(Beginning of Source material)

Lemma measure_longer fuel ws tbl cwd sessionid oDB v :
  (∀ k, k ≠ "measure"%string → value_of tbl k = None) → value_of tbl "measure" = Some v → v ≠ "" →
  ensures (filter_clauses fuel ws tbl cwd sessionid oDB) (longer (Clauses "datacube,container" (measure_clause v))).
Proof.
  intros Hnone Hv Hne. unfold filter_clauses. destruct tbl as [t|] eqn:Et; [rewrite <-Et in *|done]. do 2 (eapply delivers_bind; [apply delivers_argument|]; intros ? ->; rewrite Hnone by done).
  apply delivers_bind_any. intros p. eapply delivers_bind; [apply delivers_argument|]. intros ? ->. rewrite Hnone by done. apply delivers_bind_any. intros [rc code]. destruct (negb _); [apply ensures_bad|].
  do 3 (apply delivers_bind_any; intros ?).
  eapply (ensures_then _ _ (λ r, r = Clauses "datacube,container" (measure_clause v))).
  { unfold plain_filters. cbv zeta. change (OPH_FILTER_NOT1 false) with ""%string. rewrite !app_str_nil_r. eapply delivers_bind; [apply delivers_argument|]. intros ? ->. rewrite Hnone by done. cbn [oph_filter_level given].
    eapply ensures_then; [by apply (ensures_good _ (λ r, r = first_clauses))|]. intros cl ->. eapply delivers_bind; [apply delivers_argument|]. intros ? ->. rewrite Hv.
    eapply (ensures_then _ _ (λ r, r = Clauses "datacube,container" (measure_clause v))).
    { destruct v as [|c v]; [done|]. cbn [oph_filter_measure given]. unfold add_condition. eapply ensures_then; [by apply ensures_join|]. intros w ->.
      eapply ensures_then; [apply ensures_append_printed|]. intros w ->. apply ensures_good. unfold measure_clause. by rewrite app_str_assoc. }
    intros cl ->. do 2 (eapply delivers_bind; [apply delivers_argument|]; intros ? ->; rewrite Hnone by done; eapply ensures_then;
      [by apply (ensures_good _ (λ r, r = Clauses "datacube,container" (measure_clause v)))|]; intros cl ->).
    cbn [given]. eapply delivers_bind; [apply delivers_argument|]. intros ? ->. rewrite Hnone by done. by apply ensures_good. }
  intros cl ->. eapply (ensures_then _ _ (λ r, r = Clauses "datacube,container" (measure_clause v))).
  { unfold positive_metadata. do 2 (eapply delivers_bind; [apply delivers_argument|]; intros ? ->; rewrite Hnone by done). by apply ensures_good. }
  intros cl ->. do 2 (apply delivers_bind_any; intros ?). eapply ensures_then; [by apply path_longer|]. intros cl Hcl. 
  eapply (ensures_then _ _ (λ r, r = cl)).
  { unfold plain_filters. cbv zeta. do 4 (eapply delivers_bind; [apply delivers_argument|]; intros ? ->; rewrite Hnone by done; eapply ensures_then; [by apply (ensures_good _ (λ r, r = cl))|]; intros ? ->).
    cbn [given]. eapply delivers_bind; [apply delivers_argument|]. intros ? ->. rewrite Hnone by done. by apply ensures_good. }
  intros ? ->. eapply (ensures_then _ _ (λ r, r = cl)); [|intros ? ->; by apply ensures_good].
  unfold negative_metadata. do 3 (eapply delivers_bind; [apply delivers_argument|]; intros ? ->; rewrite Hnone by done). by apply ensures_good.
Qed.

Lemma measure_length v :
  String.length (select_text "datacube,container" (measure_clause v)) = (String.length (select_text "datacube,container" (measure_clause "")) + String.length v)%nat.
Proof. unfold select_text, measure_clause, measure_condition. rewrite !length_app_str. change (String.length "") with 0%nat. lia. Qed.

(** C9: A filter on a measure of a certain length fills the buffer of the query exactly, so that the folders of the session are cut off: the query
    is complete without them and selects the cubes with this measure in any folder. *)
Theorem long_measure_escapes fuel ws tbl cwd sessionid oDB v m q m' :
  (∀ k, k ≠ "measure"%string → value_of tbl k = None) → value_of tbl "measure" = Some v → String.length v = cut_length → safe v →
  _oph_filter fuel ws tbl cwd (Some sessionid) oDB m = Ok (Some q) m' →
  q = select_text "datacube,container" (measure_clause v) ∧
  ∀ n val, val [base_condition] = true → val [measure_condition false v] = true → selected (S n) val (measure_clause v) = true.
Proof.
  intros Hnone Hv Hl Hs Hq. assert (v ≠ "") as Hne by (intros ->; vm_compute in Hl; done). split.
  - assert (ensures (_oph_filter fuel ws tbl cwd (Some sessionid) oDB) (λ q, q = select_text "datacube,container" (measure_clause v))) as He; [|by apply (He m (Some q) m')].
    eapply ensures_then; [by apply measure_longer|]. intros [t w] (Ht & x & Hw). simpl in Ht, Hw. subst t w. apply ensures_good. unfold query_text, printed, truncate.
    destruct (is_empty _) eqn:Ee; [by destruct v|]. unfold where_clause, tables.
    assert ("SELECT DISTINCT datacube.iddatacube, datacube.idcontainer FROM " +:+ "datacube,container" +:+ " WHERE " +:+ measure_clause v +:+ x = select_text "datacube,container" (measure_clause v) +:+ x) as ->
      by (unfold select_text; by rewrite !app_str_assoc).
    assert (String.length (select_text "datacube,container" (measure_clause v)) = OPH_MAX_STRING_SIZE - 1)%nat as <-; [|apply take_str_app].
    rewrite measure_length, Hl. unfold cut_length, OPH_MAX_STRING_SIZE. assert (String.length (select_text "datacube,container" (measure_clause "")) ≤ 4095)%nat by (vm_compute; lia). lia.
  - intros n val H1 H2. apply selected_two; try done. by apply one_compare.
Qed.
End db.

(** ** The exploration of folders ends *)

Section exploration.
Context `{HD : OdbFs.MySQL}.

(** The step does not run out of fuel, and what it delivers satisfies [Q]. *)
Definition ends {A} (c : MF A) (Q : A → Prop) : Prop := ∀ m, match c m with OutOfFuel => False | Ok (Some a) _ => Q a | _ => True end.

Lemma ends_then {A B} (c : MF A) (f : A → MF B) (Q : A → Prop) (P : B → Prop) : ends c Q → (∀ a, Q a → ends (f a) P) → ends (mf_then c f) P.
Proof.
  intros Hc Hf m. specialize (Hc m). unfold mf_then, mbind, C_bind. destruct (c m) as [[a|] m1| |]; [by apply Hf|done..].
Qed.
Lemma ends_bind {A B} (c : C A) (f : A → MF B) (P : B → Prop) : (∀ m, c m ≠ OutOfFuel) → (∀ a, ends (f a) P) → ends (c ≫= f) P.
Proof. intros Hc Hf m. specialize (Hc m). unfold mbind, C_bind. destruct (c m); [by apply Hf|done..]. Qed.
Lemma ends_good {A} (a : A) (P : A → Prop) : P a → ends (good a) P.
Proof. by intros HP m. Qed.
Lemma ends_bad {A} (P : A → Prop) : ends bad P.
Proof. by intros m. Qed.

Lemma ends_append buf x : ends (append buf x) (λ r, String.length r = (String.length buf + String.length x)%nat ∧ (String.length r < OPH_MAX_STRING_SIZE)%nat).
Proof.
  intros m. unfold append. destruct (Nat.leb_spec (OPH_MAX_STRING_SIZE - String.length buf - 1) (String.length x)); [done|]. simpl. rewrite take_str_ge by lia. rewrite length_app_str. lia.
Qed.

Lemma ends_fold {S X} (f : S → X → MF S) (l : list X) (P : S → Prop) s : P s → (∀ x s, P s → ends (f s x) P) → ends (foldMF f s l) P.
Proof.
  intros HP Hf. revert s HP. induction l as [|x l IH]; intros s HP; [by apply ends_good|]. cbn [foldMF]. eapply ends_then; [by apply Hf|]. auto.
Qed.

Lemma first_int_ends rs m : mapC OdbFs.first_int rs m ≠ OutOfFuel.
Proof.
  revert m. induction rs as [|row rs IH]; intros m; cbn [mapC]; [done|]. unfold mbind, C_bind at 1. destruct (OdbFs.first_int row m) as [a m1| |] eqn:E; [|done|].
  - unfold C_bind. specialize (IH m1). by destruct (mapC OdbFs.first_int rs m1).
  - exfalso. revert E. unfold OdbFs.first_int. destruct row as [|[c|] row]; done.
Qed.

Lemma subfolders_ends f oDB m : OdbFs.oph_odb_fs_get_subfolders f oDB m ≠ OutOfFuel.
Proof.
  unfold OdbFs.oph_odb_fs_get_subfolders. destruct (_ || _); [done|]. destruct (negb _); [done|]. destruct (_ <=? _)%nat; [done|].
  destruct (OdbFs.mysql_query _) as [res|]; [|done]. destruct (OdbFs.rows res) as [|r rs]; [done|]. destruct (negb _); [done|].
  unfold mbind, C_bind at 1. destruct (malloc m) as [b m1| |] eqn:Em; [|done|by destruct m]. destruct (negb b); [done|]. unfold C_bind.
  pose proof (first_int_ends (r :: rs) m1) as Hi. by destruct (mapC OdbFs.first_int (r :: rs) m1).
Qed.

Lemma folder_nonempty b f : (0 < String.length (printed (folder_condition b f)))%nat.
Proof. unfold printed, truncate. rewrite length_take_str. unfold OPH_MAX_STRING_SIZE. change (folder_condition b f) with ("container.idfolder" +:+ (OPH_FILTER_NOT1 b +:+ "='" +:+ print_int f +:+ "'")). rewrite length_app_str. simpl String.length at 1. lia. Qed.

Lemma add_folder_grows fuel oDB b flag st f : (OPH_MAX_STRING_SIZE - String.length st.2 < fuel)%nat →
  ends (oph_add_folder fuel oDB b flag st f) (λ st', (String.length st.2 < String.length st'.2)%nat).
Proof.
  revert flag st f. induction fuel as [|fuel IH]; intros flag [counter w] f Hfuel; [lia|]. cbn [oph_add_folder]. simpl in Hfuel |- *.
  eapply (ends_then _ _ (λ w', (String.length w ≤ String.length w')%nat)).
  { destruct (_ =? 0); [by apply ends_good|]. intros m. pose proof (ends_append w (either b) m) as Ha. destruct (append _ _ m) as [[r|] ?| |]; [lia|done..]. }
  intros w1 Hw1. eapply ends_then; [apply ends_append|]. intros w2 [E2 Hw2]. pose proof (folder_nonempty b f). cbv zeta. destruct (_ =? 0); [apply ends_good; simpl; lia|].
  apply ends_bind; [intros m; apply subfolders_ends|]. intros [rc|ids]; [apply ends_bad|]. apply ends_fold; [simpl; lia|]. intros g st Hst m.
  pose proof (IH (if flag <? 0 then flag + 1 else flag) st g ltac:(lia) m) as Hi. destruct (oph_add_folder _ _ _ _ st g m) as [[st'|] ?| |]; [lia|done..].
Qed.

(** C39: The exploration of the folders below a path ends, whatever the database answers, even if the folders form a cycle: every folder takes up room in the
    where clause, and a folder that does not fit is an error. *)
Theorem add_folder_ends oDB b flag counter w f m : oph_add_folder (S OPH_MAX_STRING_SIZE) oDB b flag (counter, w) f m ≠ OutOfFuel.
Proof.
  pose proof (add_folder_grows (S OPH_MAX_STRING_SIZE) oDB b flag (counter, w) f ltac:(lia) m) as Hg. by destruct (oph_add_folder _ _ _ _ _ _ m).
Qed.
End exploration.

(End of Source material)
(Beginning of Source material)

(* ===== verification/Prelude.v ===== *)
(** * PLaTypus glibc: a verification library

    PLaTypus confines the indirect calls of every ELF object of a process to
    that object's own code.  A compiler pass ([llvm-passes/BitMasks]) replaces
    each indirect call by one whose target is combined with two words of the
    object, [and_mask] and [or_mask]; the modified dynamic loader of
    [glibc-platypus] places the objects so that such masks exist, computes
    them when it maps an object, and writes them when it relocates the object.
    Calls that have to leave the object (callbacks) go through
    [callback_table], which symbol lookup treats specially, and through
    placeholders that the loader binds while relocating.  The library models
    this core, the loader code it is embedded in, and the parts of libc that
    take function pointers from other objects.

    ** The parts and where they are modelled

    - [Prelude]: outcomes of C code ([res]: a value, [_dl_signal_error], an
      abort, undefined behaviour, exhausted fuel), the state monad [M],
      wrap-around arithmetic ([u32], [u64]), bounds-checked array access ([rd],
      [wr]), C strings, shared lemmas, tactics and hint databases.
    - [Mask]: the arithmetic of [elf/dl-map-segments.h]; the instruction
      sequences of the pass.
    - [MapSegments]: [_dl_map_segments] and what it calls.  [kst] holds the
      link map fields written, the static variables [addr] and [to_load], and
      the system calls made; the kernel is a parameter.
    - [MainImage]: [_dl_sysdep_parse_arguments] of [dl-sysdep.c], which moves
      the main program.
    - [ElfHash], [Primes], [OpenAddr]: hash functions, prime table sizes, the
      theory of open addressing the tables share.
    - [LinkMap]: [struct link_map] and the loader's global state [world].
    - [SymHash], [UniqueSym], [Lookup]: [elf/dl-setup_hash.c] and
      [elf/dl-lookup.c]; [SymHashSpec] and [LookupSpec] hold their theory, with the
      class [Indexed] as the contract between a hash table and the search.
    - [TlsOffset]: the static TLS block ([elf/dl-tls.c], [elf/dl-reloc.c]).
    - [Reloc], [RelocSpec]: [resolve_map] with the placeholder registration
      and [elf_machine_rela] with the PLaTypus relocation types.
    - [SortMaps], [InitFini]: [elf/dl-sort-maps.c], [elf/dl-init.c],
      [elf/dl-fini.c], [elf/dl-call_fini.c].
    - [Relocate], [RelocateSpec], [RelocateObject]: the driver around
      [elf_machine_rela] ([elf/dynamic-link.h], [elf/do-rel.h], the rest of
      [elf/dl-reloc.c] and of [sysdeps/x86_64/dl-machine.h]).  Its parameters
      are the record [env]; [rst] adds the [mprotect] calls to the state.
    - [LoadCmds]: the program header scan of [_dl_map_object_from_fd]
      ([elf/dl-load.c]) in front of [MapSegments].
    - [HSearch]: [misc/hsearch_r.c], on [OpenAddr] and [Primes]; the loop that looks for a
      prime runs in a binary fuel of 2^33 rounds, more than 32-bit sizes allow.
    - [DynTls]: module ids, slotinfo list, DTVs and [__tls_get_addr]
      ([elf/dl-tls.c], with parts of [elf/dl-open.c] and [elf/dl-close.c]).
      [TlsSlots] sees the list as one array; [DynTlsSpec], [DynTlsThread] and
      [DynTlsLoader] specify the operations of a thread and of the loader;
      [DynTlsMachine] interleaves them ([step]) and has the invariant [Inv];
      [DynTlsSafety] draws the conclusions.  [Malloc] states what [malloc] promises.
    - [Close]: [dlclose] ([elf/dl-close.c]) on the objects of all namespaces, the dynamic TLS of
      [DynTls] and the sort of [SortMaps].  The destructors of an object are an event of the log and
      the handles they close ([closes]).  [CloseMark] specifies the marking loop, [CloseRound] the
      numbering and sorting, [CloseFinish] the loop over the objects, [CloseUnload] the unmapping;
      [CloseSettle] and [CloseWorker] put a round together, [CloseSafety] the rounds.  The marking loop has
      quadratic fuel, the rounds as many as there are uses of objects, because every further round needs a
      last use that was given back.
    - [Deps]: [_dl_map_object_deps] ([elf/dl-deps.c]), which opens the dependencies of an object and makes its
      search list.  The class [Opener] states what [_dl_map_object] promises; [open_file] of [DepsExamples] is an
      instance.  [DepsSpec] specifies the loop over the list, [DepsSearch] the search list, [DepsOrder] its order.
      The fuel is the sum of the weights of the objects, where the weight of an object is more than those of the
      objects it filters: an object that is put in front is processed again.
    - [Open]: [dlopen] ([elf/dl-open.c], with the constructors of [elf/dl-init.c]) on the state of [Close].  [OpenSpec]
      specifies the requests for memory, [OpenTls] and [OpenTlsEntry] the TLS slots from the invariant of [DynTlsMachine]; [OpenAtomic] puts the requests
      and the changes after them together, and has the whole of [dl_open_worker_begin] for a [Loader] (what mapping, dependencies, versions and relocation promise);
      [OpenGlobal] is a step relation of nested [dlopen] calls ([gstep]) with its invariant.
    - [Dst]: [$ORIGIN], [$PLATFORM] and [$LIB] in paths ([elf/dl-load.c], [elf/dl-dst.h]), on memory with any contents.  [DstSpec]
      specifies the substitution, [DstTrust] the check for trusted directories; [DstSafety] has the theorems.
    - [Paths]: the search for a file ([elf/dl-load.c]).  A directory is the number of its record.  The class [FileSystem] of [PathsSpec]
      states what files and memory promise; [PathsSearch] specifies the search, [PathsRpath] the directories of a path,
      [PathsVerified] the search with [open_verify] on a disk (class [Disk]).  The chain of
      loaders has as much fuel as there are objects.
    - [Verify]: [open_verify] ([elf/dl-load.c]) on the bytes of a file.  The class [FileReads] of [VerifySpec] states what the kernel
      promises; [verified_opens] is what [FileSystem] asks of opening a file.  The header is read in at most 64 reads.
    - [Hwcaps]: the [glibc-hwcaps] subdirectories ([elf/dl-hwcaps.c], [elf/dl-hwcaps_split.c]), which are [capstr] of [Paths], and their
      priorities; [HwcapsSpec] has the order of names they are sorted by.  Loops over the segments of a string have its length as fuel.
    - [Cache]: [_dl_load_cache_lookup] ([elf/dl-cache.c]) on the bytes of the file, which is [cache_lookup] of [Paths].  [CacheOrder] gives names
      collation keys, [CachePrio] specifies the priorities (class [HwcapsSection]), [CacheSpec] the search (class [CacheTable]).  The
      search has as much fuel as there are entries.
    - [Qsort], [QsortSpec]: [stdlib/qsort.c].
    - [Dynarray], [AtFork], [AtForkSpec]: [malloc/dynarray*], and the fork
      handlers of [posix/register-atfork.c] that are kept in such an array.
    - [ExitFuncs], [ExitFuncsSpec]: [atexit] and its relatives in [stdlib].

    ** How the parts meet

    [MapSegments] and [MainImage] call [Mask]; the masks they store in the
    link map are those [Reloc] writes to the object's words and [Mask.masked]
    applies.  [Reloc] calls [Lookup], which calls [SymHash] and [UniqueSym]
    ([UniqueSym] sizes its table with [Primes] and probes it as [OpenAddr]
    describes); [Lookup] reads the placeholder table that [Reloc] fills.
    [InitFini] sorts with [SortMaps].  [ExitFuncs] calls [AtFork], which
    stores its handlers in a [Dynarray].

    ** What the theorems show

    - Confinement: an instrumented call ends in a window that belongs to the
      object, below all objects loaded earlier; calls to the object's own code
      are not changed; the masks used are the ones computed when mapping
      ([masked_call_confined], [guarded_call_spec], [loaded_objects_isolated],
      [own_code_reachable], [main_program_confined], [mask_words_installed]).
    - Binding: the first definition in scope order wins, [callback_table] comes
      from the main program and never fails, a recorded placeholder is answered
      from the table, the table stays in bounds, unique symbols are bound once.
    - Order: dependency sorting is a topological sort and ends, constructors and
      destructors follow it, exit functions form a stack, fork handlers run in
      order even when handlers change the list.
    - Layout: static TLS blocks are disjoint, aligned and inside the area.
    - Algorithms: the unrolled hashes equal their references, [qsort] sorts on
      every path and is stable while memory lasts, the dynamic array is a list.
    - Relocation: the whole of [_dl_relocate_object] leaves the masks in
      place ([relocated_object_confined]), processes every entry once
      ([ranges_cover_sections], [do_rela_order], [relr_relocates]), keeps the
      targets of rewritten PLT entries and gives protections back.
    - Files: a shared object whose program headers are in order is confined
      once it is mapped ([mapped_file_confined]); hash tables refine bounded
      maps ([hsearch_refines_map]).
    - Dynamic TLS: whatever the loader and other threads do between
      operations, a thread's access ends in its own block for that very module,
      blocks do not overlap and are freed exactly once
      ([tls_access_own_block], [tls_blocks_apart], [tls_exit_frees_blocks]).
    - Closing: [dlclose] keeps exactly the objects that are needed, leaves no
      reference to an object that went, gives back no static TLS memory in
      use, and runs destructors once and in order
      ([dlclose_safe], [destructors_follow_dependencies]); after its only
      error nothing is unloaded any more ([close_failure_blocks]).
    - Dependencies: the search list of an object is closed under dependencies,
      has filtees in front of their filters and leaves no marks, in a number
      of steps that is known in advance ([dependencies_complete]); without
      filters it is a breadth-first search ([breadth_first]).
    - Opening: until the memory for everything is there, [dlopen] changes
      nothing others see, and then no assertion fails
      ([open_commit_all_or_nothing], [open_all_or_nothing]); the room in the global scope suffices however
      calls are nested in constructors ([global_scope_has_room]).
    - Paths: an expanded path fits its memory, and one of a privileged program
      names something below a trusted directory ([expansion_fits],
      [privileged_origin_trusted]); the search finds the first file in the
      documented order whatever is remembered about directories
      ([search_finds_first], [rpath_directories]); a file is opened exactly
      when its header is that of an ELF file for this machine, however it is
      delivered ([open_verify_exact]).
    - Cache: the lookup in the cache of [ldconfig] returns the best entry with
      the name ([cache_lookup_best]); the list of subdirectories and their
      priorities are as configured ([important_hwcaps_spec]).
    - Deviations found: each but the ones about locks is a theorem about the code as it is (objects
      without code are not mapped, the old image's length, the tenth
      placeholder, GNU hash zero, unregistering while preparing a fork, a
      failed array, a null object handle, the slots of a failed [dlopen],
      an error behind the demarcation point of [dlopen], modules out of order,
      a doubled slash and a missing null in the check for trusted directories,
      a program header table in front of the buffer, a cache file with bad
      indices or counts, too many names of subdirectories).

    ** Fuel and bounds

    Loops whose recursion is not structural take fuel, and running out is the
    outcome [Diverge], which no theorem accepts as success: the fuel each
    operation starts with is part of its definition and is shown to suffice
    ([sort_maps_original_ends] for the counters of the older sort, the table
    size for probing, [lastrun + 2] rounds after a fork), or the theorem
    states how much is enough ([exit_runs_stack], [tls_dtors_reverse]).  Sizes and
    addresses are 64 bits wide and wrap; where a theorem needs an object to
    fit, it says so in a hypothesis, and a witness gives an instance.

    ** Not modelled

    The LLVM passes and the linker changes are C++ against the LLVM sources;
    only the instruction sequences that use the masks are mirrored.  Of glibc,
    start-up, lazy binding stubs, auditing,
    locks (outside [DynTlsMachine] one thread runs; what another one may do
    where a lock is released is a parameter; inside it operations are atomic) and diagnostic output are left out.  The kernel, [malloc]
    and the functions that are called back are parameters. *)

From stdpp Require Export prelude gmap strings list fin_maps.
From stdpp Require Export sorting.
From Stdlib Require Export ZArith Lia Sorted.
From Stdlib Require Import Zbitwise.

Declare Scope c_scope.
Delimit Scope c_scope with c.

(End of Source material)

Please give back, exactly as it stands above, the stretch from the line with "they are modelled" through the line with "- [TlsOffset]: the", and no line outside it.

Finished exercise |
    ** The parts and where they are modelled

    - [Prelude]: outcomes of C code ([res]: a value, [_dl_signal_error], an
      abort, undefined behaviour, exhausted fuel), the state monad [M],
      wrap-around arithmetic ([u32], [u64]), bounds-checked array access ([rd],
      [wr]), C strings, shared lemmas, tactics and hint databases.
    - [Mask]: the arithmetic of [elf/dl-map-segments.h]; the instruction
      sequences of the pass.
    - [MapSegments]: [_dl_map_segments] and what it calls.  [kst] holds the
      link map fields written, the static variables [addr] and [to_load], and
      the system calls made; the kernel is a parameter.
    - [MainImage]: [_dl_sysdep_parse_arguments] of [dl-sysdep.c], which moves
      the main program.
    - [ElfHash], [Primes], [OpenAddr]: hash functions, prime table sizes, the
      theory of open addressing the tables share.
    - [LinkMap]: [struct link_map] and the loader's global state [world].
    - [SymHash], [UniqueSym], [Lookup]: [elf/dl-setup_hash.c] and
      [elf/dl-lookup.c]; [SymHashSpec] and [LookupSpec] hold their theory, with the
      class [Indexed] as the contract between a hash table and the search.
    - [TlsOffset]: the static TLS block ([elf/dl-tls.c], [elf/dl-reloc.c]).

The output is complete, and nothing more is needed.